In addition to the Wilson method, the Agresti–Caull-corrected Wald method is also believed to provide an optimal estimate of the confidence interval for frequencies. The Agresti-Coulle correction is a replacement in the Wald formula for the frequency of occurrence of a trait in the sample (p) by p`, when calculating which 2 is added to the numerator, and 4 is added to the denominator, that is, p` = (X + 2) / (N + 4), where X is the number of study participants who have the trait under study, and N is the sample size. This modification produces results very similar to those of the Wilson formula, except when the event rate approaches 0% or 100% and the sample is small. In addition to the above methods for calculating confidence intervals for frequencies, continuity corrections have been proposed for both the Wald method and the Wilson method for small samples, but studies have shown that their use is inappropriate.

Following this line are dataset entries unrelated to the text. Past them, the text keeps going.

(** After a tick, what is pending is not overdue. *)
Lemma act_tick now d d' ch dl l :
  accounted l → e_fatal (lp_engine (act (Select Tick now d d') l)) = None →
  (ch, dl) ∈ pending (lp_engine (act (Select Tick now d d') l)) → now ≤ dl.
Proof.
  intros [_ Hstop]. unfold act. destruct (e_fatal (lp_engine l)) eqn:Hf; [congruence|].
  rewrite bool_decide_false, orb_false_r by (intros Hn; by apply Hn).
  destruct (lp_stopped l) eqn:Hs.
  - rewrite Hstop by done. by intros _ ?%elem_of_nil.
  - apply onTick_expires.
Qed.

(** C18: no request waits forever.  A request received at [now] with a deadline is
    answered by the first tick that runs after the deadline, whatever messages,
    RPCs and rounds come in between and whatever becomes of this node's role,
    unless the process has stopped. *)
Theorem answered_in_time (node : RaftNode S) (rl : RaftLog) (sm : MemoryStateMachine) (path : string)
    (draw : Z) (before after : list action) (ev : event) (now d d' tick dt dt' : Z) (ch : nat) (dl : Z) :
  let l0 := run before (start (NewWithTransport node rl sm path draw)) in
  let l := run (after ++ [Select Tick tick dt dt']) (act (Select ev now d d') l0) in
  lp_stopped l0 = false → request_of ev now = Some (ch, dl) → dl < tick →
  NoDup (lp_asked l) → e_fatal (lp_engine l) = None →
  ∃ r, (ch, r) ∈ e_sent (lp_engine l).
Proof.
  intros l0 l Hrun Hreq Hdl Hnd Hf.
  pose proof (run_accounted before _ (start_accounted node rl sm path draw)) as Hacc0. fold l0 in Hacc0.
  set (l1 := act (Select ev now d d') l0) in *.
  assert (accounted (run after l1)) as Hacc2 by (by apply run_accounted, act_accounted).
  assert (accounted l) as [Hasked _] by (by apply run_accounted, act_accounted).
  assert (due ch dl l) as [Hin Hpend].
  { apply run_due; [done|]. pose proof (run_alive _ _ Hf) as Hf1.
    apply request_due; try done; [by apply (run_alive [Select ev now d d'])|by eapply run_NoDup]. }
  rewrite Hasked in Hin. unfold channels in Hin. apply elem_of_app in Hin as [Hin|Hin];
    apply list_elem_of_fmap in Hin as ([c x] & -> & Hin); [|by exists x].
  pose proof (Hpend _ Hin) as ->. exfalso. unfold l in Hf, Hin. rewrite run_app in Hf, Hin.
  pose proof (act_tick _ _ _ _ _ _ Hacc2 Hf Hin). lia.
Qed.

Consider the application of the above methods for calculating confidence intervals using two examples. In the first case, we study a large sample of 1,000 randomly selected study participants, of which 450 have the trait under study (whether it be a risk factor, an outcome, or any other trait), which is a frequency of 0.45, or 45%. In the second case, the study is conducted using a small sample, say, only 20 people, and only 1 participant in the study (5%) has the trait under study. Confidence intervals for the Wald method, for the Wald method with Agresti-Coll correction, for the Wilson method were calculated using an online calculator developed by Jeff Sauro (http://www./wald.htm). Continuity-corrected Wilson confidence intervals were calculated using the calculator provided by Wassar Stats: Web Site for Statistical Computation (http://faculty.vassar.edu/lowry/prop1.html). Calculations using the Fisher angular transformation were performed "manually" using the critical value of t for 19 and 999 degrees of freedom, respectively. The calculation results are presented in the table for both examples.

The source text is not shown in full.